The White House is seeking to cut back federal spending as expensive disaster relief packages continue to advance through Congress.
White House budget chief Mick Mulvaney sent a letter to House Appropriations Committee Chairman Rodney Frelinghuysen (R-N.J.) suggesting $5.6 billion worth of potential cuts to federal spending that he said were “prudent as the discussion around emergency funding of all types continue.”
The letter specified it was not intended to offset “any specific component” of disaster relief, and focused on previously-designated emergency spending.
Sixty-nine Republicans voted against the second aid relief bill that passed the House on Thursday, many of them citing concerns over the package’s deficit effects.
Rep. Mark Walker (N.C.), who leads the Republican Study Committee caucus, was one of the lawmakers who voted against the legislation due to the lack of offsets.{mosads}
“Hurricane aid shouldn’t be added to the debt. That’s akin to going to the Emergency Room after an injury, putting the charges on a credit card, and then pretending that the Visa bill is never going to arrive,” Walker wrote in a Wall Street Journal op-ed.
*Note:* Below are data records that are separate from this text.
(* ===== verification/DeskState.v ===== *)
(** * State of the desktop application ([app_state.rs] of [src-tauri/src])

    The record of what the application keeps, and the monad its operations run in. *)

From S2P Require Export MonitorNetwork Settings Protocol.
Local Open Scope string_scope.

(** ** State *)

Record TunnelRecoveryStatus := {
  phase : string;
  next_reconnect_at : N;
  rec_last_error : string }.

Definition recovery_default : TunnelRecoveryStatus :=
  {| phase := "idle"; next_reconnect_at := 0; rec_last_error := "" |}.

(** [monitor::TunnelSnapshot] *)
Record TunnelSnapshot := {
  snap_state : string;
  snap_health : string;
  snap_active : bool;
  snap_last_error : string;
  snap_updated_at : N;
  snap_last_probe_at : N;
  snap_last_successful_probe_at : N;
  snap_consecutive_failures : N;
  snap_control_plane_state : string;
  snap_control_plane_reason : string;
  snap_control_plane_failures : N;
  snap_proxy_mode : string;
  snap_proxy_source : string }.

Definition tunnel_snapshot_default : TunnelSnapshot :=
  {| snap_state := "unknown"; snap_health := "unknown"; snap_active := false; snap_last_error := "";
     snap_updated_at := 0; snap_last_probe_at := 0; snap_last_successful_probe_at := 0;
     snap_consecutive_failures := 0; snap_control_plane_state := "unknown";
     snap_control_plane_reason := ""; snap_control_plane_failures := 0; snap_proxy_mode := "direct";
     snap_proxy_source := "" |}.

(** [MonitorDeviceRecord] and [MonitorPairingGrant] of [monitor_manager.rs] *)
Record MonitorDeviceRecord := {
  device_record_id : string;
  device_record_name : string;
  device_token_hash : string;
  created_at : N;
  last_seen_at : option N }.

Record MonitorPairingGrant := {
  grant_pairing_id : string;
  grant_pairing_code : string;
  code_hash : string;
  grant_expires_at : N }.

(** A request of the desktop to the Relay's HTTP interface ([relay.rs]). *)
Inductive HttpBody :=
| NoBody
| RegisterBody (request : DesktopRegisterRequest)
| AuthorizeBody (request : DeviceAuthorizeRequest)
| RouteBody (request : PairingRouteOpenRequest).

Record HttpRequest := {
  http_method : string;
  http_url : string;
  http_bearer : option string;
  http_body : HttpBody }.

Record RuntimePaths := {
  root : string;
  tunnel : Path;
  node : Path;
  launcher : Path;
  desktop_commander : Path }.

Record RelayCredentials := {
  cred_base_url : string;
  cred_desktop_id : string;
  cred_desktop_token : string }.

(** [SupervisorContext] of [https_mcp.rs]: what a worker of the HTTPS transport is given. *)
Record HttpsLaunch := {
  launch_settings : HttpsMcpSettings;
  launch_paths : RuntimePaths;
  launch_home : string;
  launch_log_dir : string;
  launch_password : string;
  launch_signing : string;
  launch_credentials : option RelayCredentials }.

(** [RelayStatus] of [relay.rs] *)
Record RelayStatus := {
  rs_enabled : bool;
  rs_configured : bool;
  rs_connected : bool;
  rs_connecting : bool;
  rs_desktop_id : option string;
  rs_session_id : option string;
  rs_connected_at : option N;
  rs_last_heartbeat_at : option N;
  rs_reconnect_attempt : N;
  rs_last_error : string }.

Definition relay_status_default : RelayStatus :=
  {| rs_enabled := false; rs_configured := false; rs_connected := false; rs_connecting := false; rs_desktop_id := None;
     rs_session_id := None; rs_connected_at := None; rs_last_heartbeat_at := None; rs_reconnect_attempt := 0;
     rs_last_error := "" |}.

(** A server of [monitor_server.rs] that listens: its address and its certificate's
    fingerprint, and the port, identity and key its thread was given. *)
Record MonitorServerHandle := {
  server_addr : string;
  server_ipv4 : bool;
  server_fingerprint : string;
  server_port : N;
  server_desktop : string;
  server_key : list byte }.

(** A client of [relay.rs]: what its thread was given. *)
Record RelayLaunch := {
  client_settings : RelaySettings;
  client_credentials : RelayCredentials;
  client_key : list byte }.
Conservatives in recent years have called for spending cuts or offsetting emergency funds for disaster relief. If the $36.5 billion House-passed package is signed into law, it will bring the level of emergency spending in the past two months alone to more than $50 billion.
More funding is expected to be necessary in the wake of major natural disasters, such as hurricanes that ravaged parts of Texas, Florida, Puerto Rico and the Gulf Coast, as well as ongoing wildfires in California.
The U.S. has already experienced 15 natural disasters costing over $1 billion in 2017, according to government figures.